The U.S. welfare infrastructure is not well-equipped to handle 8%-8.5% unemployment, which is why Congress is expected to extend unemployment benefits. But this is especially true for China, whose growth rate averaged 10.8% over 2003-2007, but is expected to slow to around 9.0%-9.5% in 2008, and to 7.5%-8.5% in 2009.
Admittedly, a slowdown to 7.5%-8.5% growth sounds like a mild setback compared to the U.S., where growth it expected to be negative in 2009 (on an average basis). However, the Chinese economy is not equipped to handle the rising unemployment that goes along with slackening demand. The labor market will suffer markedly, and fortunately the government is in a place to spend.
From the Financial Times:
”China’s employment outlook is becoming “grim”, say officials, as the global financial crisis triggers fresh factory closures in the export sector.
Urban unemployment has begun to rise and will increase next year, Yin Weimin, minister of human resources and social security, said on Thursday.
“Stabilising employment is the top priority for us right now,” said Mr Yin, in comments reflecting growing worries about the potential threat to social stability.
“The current situation is grim, and the impact is still unfolding,” he said. “Since October, our country’s employment situation has been affected along with changes in international economic conditions.”

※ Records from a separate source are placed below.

(* ===== verification/Gesture.v ===== *)
(** From pointer events to gestures ([kernel/input/gesture_classifier.cpp]).

    The classifier is a state machine over the events of the pointer and the clock; every
    operation returns the gestures it emits and the next classifier.  [std::hypot] is an
    argument, since the language does not fix its rounding.  Milliseconds are of 64 bits, and
    an operation is an option: [None] is a time stamp whose conversion to milliseconds, or a
    difference of two times, that the language leaves undefined. *)

From Stdlib Require Import Floats.SpecFloat.
From S2P Require Import Prelude Geometry Json Event.

Local Open Scope Z_scope.

(** ** Data *)

Inductive Gesture := Move | Hold | HoldEnd | HoldCancel | Click | DoubleClick | Pause.

#[export] Instance Gesture_eq_dec : EqDecision Gesture.
Proof. solve_decision. Defined.

Record GestureEvent := MkGesture { gesture : Gesture; gesture_at : SpacePoint; gesture_button : N }.

Record GestureThresholds := MkThresholds {
  hold_after : Z; double_click_within : Z; pause_after : Z; slop_px : double
}.

(** [GestureThresholds{}]. *)
Definition default_thresholds : GestureThresholds :=
  MkThresholds 500 400 700 (double_of_integer 5).

Inductive GestureState := Idling | Moving | Pressed | Holding | AwaitDouble | PostDouble.

#[export] Instance GestureState_eq_dec : EqDecision GestureState.
Proof. solve_decision. Defined.

Record Classifier := MkClassifier {
  thresholds_ : GestureThresholds;
  state_ : GestureState;
  press_at_ : SpacePoint;
  press_time_ : Z;
  last_motion_at_ : SpacePoint;
  last_motion_time_ : Z;
  owner_button_ : N;
  buttons_down_ : N
}.

Definition noButton : N := 0.

(** [SpacePoint{}]. *)
Definition origin_point : SpacePoint := MkSpacePoint zero zero (MkSpace 0).

Definition reset (c : Classifier) : Classifier :=
  MkClassifier (thresholds_ c) Idling origin_point 0 origin_point 0 noButton 0.
(* ===== verification/Routing.v ===== *)
(** Which provider serves a capability ([kernel/routing/], [include/grab/capability.hpp]).

    A provider is named by its place in the registry.  What it answers to a probe may
    change from one probe to the next, so [probe] is given the number of probes made
    before; a resolver keeps that count beside its cache.  The lock of [resolve] makes a
    call one step. *)

From S2P Require Import Prelude EnumTable Errors.

Local Open Scope Z_scope.

(** ** Data *)

Module AvailabilityState.

Inductive AvailabilityState : Type :=
  | Available | Degraded | NeedsPermission | Unavailable | Count.

End AvailabilityState.
Abbreviation AvailabilityState := AvailabilityState.AvailabilityState.

#[export] Instance AvailabilityState_eq_dec : EqDecision AvailabilityState.
Proof. solve_decision. Defined.

Module Capability.

Inductive Capability : Type :=
  | ScreenDisplayImage | ScreenDisplayVideo | ScreenWindowImage | ScreenActiveWindowImage
  | ScreenUserSelectedImage | EventKeyGlobal | EventMouseGlobal | EventWindowFocus
  | EventWindowList | WindowFind | WindowGeometry | MouseMove | MouseMoveAbsolute
  | MouseMoveRelative | MouseClick | MouseDrag | KeyText | KeyChord | Overlay | Count.

End Capability.
Abbreviation Capability := Capability.Capability.

#[export] Instance Capability_eq_dec : EqDecision Capability.
Proof. solve_decision. Defined.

China’s official urban unemployment rate is 4 per cent. But this figure includes only registered urban residents. Tens of millions of rural migrants who have moved to cities to work in factories over the past decade are generally not included in unemployment data if they lose their jobs.
The national economy has been slowing gradually since the start of the year. However, the pace at which it is cooling accelerated sharply in September and October, prompting a steep drop in confidence among companies and some consumers.

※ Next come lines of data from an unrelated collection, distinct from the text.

(* ===== verification/Schedule.v ===== *)
(** When a watch captures and when its script steps ([config/schedule.cpp]).

    Times are nanoseconds, the interval and delays milliseconds.  An operation that uses
    [steps.at] is an option: [None] is an index outside the script. *)

From S2P Require Import Prelude.

Local Open Scope Z_scope.

Module StepAction.

Inductive StepAction : Type := Move | Click | ClickAt | Drag | Type_ | Key | Delay.

End StepAction.
Abbreviation StepAction := StepAction.StepAction.

#[export] Instance StepAction_eq_dec : EqDecision StepAction.
Proof. solve_decision. Defined.

(** The fields of a step the schedule reads. *)
Record ScriptStep := MkScriptStep { step_action : StepAction; delay_ms : N }.

Record ScriptSection := MkScript { script_loop : bool; script_steps : list ScriptStep }.

Inductive DueKind := CaptureDue | StepDue | IdleDue.

Record Due := MkDue { due_kind : DueKind; due_step : N; wake_at : Z }.

Record WatchSchedule := MkSchedule {
  interval_ : Z;
  script_ : option ScriptSection;
  capture_at_ : Z;
  step_at_ : Z;
  step_index_ : N;
  skipped_captures_ : N;
  initialized_ : bool;
  script_active_ : bool
}.

Definition new_schedule (interval : Z) (script : option ScriptSection) : WatchSchedule :=
  MkSchedule interval script 0 0 0 0 false
    (match script with Some s => negb (bool_decide (script_steps s = [])) | None => false end).

Definition ns_per_ms : Z := 1000000.

Definition steps_of (w : WatchSchedule) : list ScriptStep :=
  match script_ w with Some s => script_steps s | None => [] end.

Definition arm_step (now : Z) (w : WatchSchedule) : option WatchSchedule :=
  step ← steps_of w !! N.to_nat (step_index_ w);
  let at_ := if decide (step_action step = StepAction.Delay) then now + Z.of_N (delay_ms step) * ns_per_ms
             else now in
  Some (MkSchedule (interval_ w) (script_ w) (capture_at_ w) at_ (step_index_ w) (skipped_captures_ w)
          (initialized_ w) (script_active_ w)).

Definition with_capture (w : WatchSchedule) (at_ : Z) (skipped : N) (initialized : bool) : WatchSchedule :=
  MkSchedule (interval_ w) (script_ w) at_ (step_at_ w) (step_index_ w) skipped initialized (script_active_ w).

Definition with_script (w : WatchSchedule) (index : N) (active : bool) : WatchSchedule :=
  MkSchedule (interval_ w) (script_ w) (capture_at_ w) (step_at_ w) index (skipped_captures_ w)
    (initialized_ w) active.

Definition initialize (now : Z) (w : WatchSchedule) : option WatchSchedule :=
  if initialized_ w then Some w
  else
    let w := with_capture w now (skipped_captures_ w) false in
    w ← (if script_active_ w then arm_step now w else Some w);
    Some (with_capture w (capture_at_ w) (skipped_captures_ w) true).

Definition maximumSkippedCaptures : N := 2 ^ 64 - 1.

(** The quotient of two positive durations. *)
Definition account_for_overrun (now : Z) (w : WatchSchedule) : WatchSchedule :=
  if decide (interval_ w <= 0 ∨ now <= capture_at_ w) then w
  else
    let interval := interval_ w * ns_per_ms in
    let elapsed_intervals := Z.quot (now - capture_at_ w) interval in
    if decide (elapsed_intervals <= 0) then w
    else
      let at_ := capture_at_ w + interval * elapsed_intervals in
      let skipped := Z.to_N elapsed_intervals in
      if decide (maximumSkippedCaptures - skipped_captures_ w < skipped)%N then
        with_capture w at_ maximumSkippedCaptures (initialized_ w)
      else with_capture w at_ (skipped_captures_ w + skipped)%N (initialized_ w).

Definition next (now : Z) (w : WatchSchedule) : option (Due * WatchSchedule) :=
  w ← initialize now w;
  let w := account_for_overrun now w in
  if negb (script_active_ w) || bool_decide (capture_at_ w <= step_at_ w) then
    Some (MkDue CaptureDue 0 (capture_at_ w), w)
  else Some (MkDue StepDue (step_index_ w) (step_at_ w), w).

Definition capture_done (now : Z) (w : WatchSchedule) : option WatchSchedule :=
  w ← initialize now w;
  Some (with_capture w (now + interval_ w * ns_per_ms) (skipped_captures_ w) (initialized_ w)).

Definition step_done (now : Z) (w : WatchSchedule) : option WatchSchedule :=
  w ← initialize now w;
  if negb (script_active_ w) then Some w
  else
    let w := with_script w (step_index_ w + 1) (script_active_ w) in
    if decide (N.to_nat (step_index_ w) = length (steps_of w)) then
      if negb (match script_ w with Some s => script_loop s | None => false end) then
        Some (with_script w (step_index_ w) false)
      else arm_step now (with_script w 0 (script_active_ w))
    else arm_step now w.

Definition fail_script (w : WatchSchedule) : WatchSchedule := with_script w (step_index_ w) false.

Inductive ScheduleCall :=
  | AsksNext (now : Z)
  | CaptureDone (now : Z)
  | StepDone (now : Z)
  | ScriptFails.

Definition schedule_call (c : ScheduleCall) (w : WatchSchedule) : option WatchSchedule :=
  match c with
  | AsksNext now => snd <$> next now w
  | CaptureDone now => capture_done now w
  | StepDone now => step_done now w
  | ScriptFails => Some (fail_script w)
  end.

Fixpoint schedule_calls (l : list ScheduleCall) (w : WatchSchedule) : option WatchSchedule :=
  match l with
  | [] => Some w
  | c :: l => w ← schedule_call c w; schedule_calls l w
  end.

(** ** The invariant *)

(** An active script stands at one of its steps. *)
Record schedule_ok (w : WatchSchedule) : Prop := {
  index_within : script_active_ w = true → (N.to_nat (step_index_ w) < length (steps_of w))%nat;
  skips_fit : (skipped_captures_ w <= maximumSkippedCaptures)%N
}.

Lemma new_schedule_ok interval script : schedule_ok (new_schedule interval script).
Proof.
  split; [|done]. unfold new_schedule, steps_of. simpl. destruct script as [s|]; [|done].
  rewrite negb_true_iff, bool_decide_eq_false. by destruct (script_steps s); simpl; [|lia].
Qed.

(** What every operation leaves as it is. *)
Definition same_watch (w w' : WatchSchedule) : Prop :=
  interval_ w' = interval_ w ∧ script_ w' = script_ w.

Lemma arm_step_ok now w :
  (N.to_nat (step_index_ w) < length (steps_of w))%nat → (skipped_captures_ w <= maximumSkippedCaptures)%N →
  ∃ w', arm_step now w = Some w' ∧ schedule_ok w' ∧ same_watch w w' ∧ now <= step_at_ w' ∧
    capture_at_ w' = capture_at_ w ∧ skipped_captures_ w' = skipped_captures_ w ∧
    script_active_ w' = script_active_ w ∧ initialized_ w' = initialized_ w ∧ step_index_ w' = step_index_ w.
Proof.
  intros I S. destruct (lookup_lt_is_Some_2 _ _ I) as [step E]. unfold arm_step. rewrite E. simpl.
  eexists. split; [reflexivity|]. split; [by split|]. split; [done|]. simpl.
  split; [|done]. unfold ns_per_ms. case_decide; lia.
Qed.

Lemma initialize_ok now w :
  schedule_ok w →
  ∃ w', initialize now w = Some w' ∧ schedule_ok w' ∧ same_watch w w' ∧ initialized_ w' = true ∧
    script_active_ w' = script_active_ w ∧ skipped_captures_ w' = skipped_captures_ w ∧
    capture_at_ w' = (if initialized_ w then capture_at_ w else now) ∧ step_index_ w' = step_index_ w.
Proof.
  intros K. pose proof K as [I S]. unfold initialize. destruct (initialized_ w) eqn:E; [by exists w|].
  simpl. destruct (script_active_ w) eqn:A.
  - destruct (arm_step_ok now (with_capture w now (skipped_captures_ w) false)) as
      (w' & -> & K' & [W1 W2] & _ & C & Sk & Ac & _ & Ix); [by apply I|done|]. simpl.
    eexists. split; [reflexivity|]. simpl in *. split_and!; try done; [|by rewrite Ac].
    destruct K' as [I' S']. split; [|done]. simpl. exact I'.
  - simpl. eexists. split; [reflexivity|]. split_and!; try done. split; [|done]. simpl. by rewrite A.
Qed.

(** The grid of captures moves by whole intervals, to within one interval before now. *)
Lemma account_ok now w :
  schedule_ok w →
  let w' := account_for_overrun now w in
  schedule_ok w' ∧ same_watch w w' ∧ script_active_ w' = script_active_ w ∧ step_at_ w' = step_at_ w ∧
  step_index_ w' = step_index_ w ∧ initialized_ w' = initialized_ w ∧
  ∃ k, 0 <= k ∧ capture_at_ w' = capture_at_ w + k * (interval_ w * ns_per_ms) ∧
    skipped_captures_ w' = N.min maximumSkippedCaptures (skipped_captures_ w + Z.to_N k) ∧
    (0 < k → capture_at_ w' <= now) ∧
    (0 < interval_ w → now < capture_at_ w' + interval_ w * ns_per_ms).
Proof.
  intros K w'. pose proof K as [I S]. subst w'. unfold account_for_overrun.
  case_decide as C1.
  { split_and!; try done. exists 0. split_and!; [lia|lia|rewrite N.add_0_r; lia|lia|].
    unfold ns_per_ms. intros. destruct C1; [lia|nia]. }
  assert (0 < interval_ w ∧ capture_at_ w < now) as [C2 C2'] by lia. set (step := interval_ w * ns_per_ms).
  assert (0 < step) as Hstep by (unfold step, ns_per_ms; lia).
  rewrite Z.quot_div_nonneg by lia. set (k := (now - capture_at_ w) / step).
  pose proof (Z.div_mod (now - capture_at_ w) step) as Dm. fold k in Dm.
  pose proof (Z.mod_pos_bound (now - capture_at_ w) step Hstep) as Mb.
  assert (0 <= k) by (apply Z.div_pos; lia).
  case_decide as C3.
  { split_and!; try done. assert (k = 0) as E0 by lia. rewrite E0 in Dm.
    exists 0. split_and!; [lia|lia|rewrite N.add_0_r; lia|lia|intros _; lia]. }
  case_decide as C4; (split; [split; [exact I|simpl; lia]|]); do 5 (split; [done|]);
    exists k; simpl; fold step; split_and!; lia.
Qed.

(** What every call keeps. *)
Definition call_keeps (w w' : WatchSchedule) : Prop :=
  schedule_ok w' ∧ same_watch w w' ∧ (script_active_ w = false → script_active_ w' = false).

Lemma next_ok now w :
  schedule_ok w →
  ∃ due w', next now w = Some (due, w') ∧ call_keeps w w' ∧ initialized_ w' = true ∧
    (due = MkDue CaptureDue 0 (capture_at_ w') ∧ (script_active_ w' = false ∨ capture_at_ w' <= step_at_ w') ∨
     due = MkDue StepDue (step_index_ w') (step_at_ w') ∧ script_active_ w' = true ∧
       step_at_ w' < capture_at_ w') ∧
    ∃ k, 0 <= k ∧
      capture_at_ w' = (if initialized_ w then capture_at_ w else now) + k * (interval_ w * ns_per_ms) ∧
      skipped_captures_ w' = N.min maximumSkippedCaptures (skipped_captures_ w + Z.to_N k) ∧
      (0 < k → capture_at_ w' <= now) ∧ (0 < interval_ w → now < capture_at_ w' + interval_ w * ns_per_ms).
Proof.
  intros K. unfold next. destruct (initialize_ok now w K) as (w1 & -> & K1 & [Wi Ws] & In & Ac & Sk & C & Ix).
  simpl. destruct (account_ok now w1 K1) as (K2 & [Wi2 Ws2] & Ac2 & St2 & Ix2 & In2 & k & G).
  rewrite Wi, Sk, C in G. set (w2 := account_for_overrun now w1) in *.
  assert (call_keeps w w2) as Kp by (split; [done|split; [split; congruence|congruence]]).
  destruct (script_active_ w2) eqn:A; simpl; [case_bool_decide|]; (eexists _, w2; split; [reflexivity|]);
    (split; [done|]); (split; [congruence|]); (split; [|by exists k]); [left; auto|right|left; auto].
  split; [done|]. split; [done|lia].
Qed.

Lemma capture_done_ok now w :
  schedule_ok w → ∃ w', capture_done now w = Some w' ∧ call_keeps w w' ∧
    capture_at_ w' = now + interval_ w * ns_per_ms ∧ skipped_captures_ w' = skipped_captures_ w.
Proof.
  intros K. unfold capture_done. destruct (initialize_ok now w K) as (w1 & -> & [I S] & [Wi Ws] & _ & Ac & Sk & _).
  simpl. eexists. split; [reflexivity|]. simpl. rewrite Wi. split_and!; try done.
  split; [by split|]. split; [done|]. simpl. by rewrite Ac.
Qed.

Lemma step_done_ok now w : schedule_ok w → ∃ w', step_done now w = Some w' ∧ call_keeps w w'.
Proof.
  intros K. unfold step_done. destruct (initialize_ok now w K) as (w1 & -> & K1 & [Wi Ws] & _ & Ac & Sk & _).
  simpl. destruct (script_active_ w1) eqn:A; simpl.
  2: { exists w1. split; [done|]. by split. }
  pose proof (index_within w1 K1 A) as I. pose proof (skips_fit w1 K1) as S.
  assert (∀ index, (N.to_nat index < length (steps_of w1))%nat →
    ∃ w', arm_step now (with_script w1 index true) = Some w' ∧ call_keeps w w') as Arm.
  { intros index Hi. destruct (arm_step_ok now (with_script w1 index true) Hi S) as (w' & E & K' & [W1 W2] & _).
    exists w'. split; [done|]. split; [done|]. split; [split; [by rewrite W1|by rewrite W2]|]. congruence. }
  change (steps_of (with_script w1 (step_index_ w1 + 1) true)) with (steps_of w1).
  case_decide as E; simpl in E; [|apply Arm; lia].
  destruct (negb _); [|apply Arm; simpl; lia].
  eexists. split; [reflexivity|]. split; [by split|]. by split.
Qed.

Lemma schedule_call_ok c w : schedule_ok w → ∃ w', schedule_call c w = Some w' ∧ call_keeps w w'.
Proof.
  intros K. destruct c as [now|now|now|]; simpl.
  - destruct (next_ok now w K) as (due & w' & -> & Kp & _). by exists w'.
  - destruct (capture_done_ok now w K) as (w' & -> & Kp & _). by exists w'.
  - by apply step_done_ok.
  - eexists. split; [reflexivity|]. destruct K as [_ S]. split; [by split|]. by split.
Qed.

Lemma schedule_calls_ok l w : schedule_ok w → ∃ w', schedule_calls l w = Some w' ∧ call_keeps w w'.
Proof.
  revert w. induction l as [|c l IH]; intros w K; simpl; [by exists w|].
  destruct (schedule_call_ok c w K) as (w1 & -> & K1 & [W1 W2] & A1). simpl.
  destruct (IH w1 K1) as (w2 & -> & K2 & [W3 W4] & A2). exists w2. split; [done|].
  split; [done|]. split; [split; congruence|auto].
Qed.

(** The schedule of a watch.  Whatever was called before and whatever the clock read,
    every call answers, a step it calls due is a step of the script, and never before the
    capture that is due; the time of the next capture moves by whole intervals, counted
    as skipped captures up to the largest counter, never past the present by skipping,
    and is never a whole interval in the past; and a script that has ended or failed
    stays so. *)
Theorem watch_schedule_kept interval script calls now :
  ∃ w, schedule_calls calls (new_schedule interval script) = Some w ∧
  ∃ due w', next now w = Some (due, w') ∧
    (script_active_ w = false → script_active_ w' = false) ∧
    wake_at due <= capture_at_ w' ∧
    (due_kind due = CaptureDue ∧ wake_at due = capture_at_ w' ∨
     due_kind due = StepDue ∧ script_active_ w = true ∧
       (N.to_nat (due_step due) < length (steps_of (new_schedule interval script)))%nat) ∧
    ∃ k, 0 <= k ∧
      capture_at_ w' = (if initialized_ w then capture_at_ w else now) + k * (interval * ns_per_ms) ∧
      skipped_captures_ w' = N.min maximumSkippedCaptures (skipped_captures_ w + Z.to_N k) ∧
      (0 < k → capture_at_ w' <= now) ∧ (0 < interval → now < capture_at_ w' + interval * ns_per_ms).
Proof.
  destruct (schedule_calls_ok calls _ (new_schedule_ok interval script)) as (w & E & K & [Wi Ws] & _).
  exists w. split; [done|]. destruct (next_ok now w K) as (due & w' & E' & (K' & [_ Ws'] & A) & _ & D & G).
  exists due, w'. split; [done|]. split; [done|]. rewrite Wi in G. split; [|split; [|exact G]].
  - destruct D as [[-> _]|(-> & _ & L)]; simpl; lia.
  - destruct D as [[-> _]|(-> & Ac & L)]; [by left|right]. split; [done|]. split.
    + destruct (script_active_ w); [done|]. by rewrite A in Ac.
    + pose proof (index_within w' K' Ac) as I. unfold steps_of in *. by rewrite Ws', Ws in I.
Qed.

Even when the economy was growing strongly, China witnessed a stream of localised protests. Recent trouble has included strikes by taxi drivers in three cities and rioting in a city in Gansu province this week.
Statements by Chinese leaders have shown that they were worried about the social impact of a sharp downturn. In an article in a Communist party magazine this month, Wen Jiabao, the premier, said: “We must be crystal clear that without a certain pace of economic growth, there will be difficulties with employment, fiscal revenues and social development . . . factors damaging social stability will grow.”
Zhang Xiaojian, vice-minister of human resources and social security, said on Thursday competition for jobs among growing numbers of college graduates would intensify if the economy slumped. The authorities jast week unveiled a huge fiscal stimulus programme aimed at keeping growth at about 8 per cent a year.
The slowdown began in the housing market, spreading to related industries such as steel and cement. With Europe now in recession, and many of its other markets slowing, some economists think that Chinese exporters are about to face an extremely tough patch.
In one indication of the gathering slowdown, Japan said its exports to the rest of Asia recorded their first decline for seven years last month, with exports to China dropping 0.9 per cent compared with the same period last year. Japanese companies have been large suppliers of components and other products to the array of factories in China that assemble goods for export.
Two provincial governments this week announced measures aimed at deterring businesses from laying off workers. Hubei and Shandong said companies trying to lay off more than 40 staff would need prior approval from the local authorities."
RW: Fiscally, the Chinese government is in a better situation than it was just six years ago (see above chart). Its revenues totaled 5.8 trillion yuan in 2007, which is 2.7 times greater than those in 2002, 1.9 trillion yuan.
The Human Resources and Social Security Ministry Yin Weimin expects that the government’s spending measures – the stimulus package worth almost $US600 billion – will improve labor market conditions by the second quarter of 2009.
I imagine that estimate weighs in on the optimistic side, and in the interim things will get tough. With labor riots already underway, social conditions will worsen between now and the second quarter of 2009.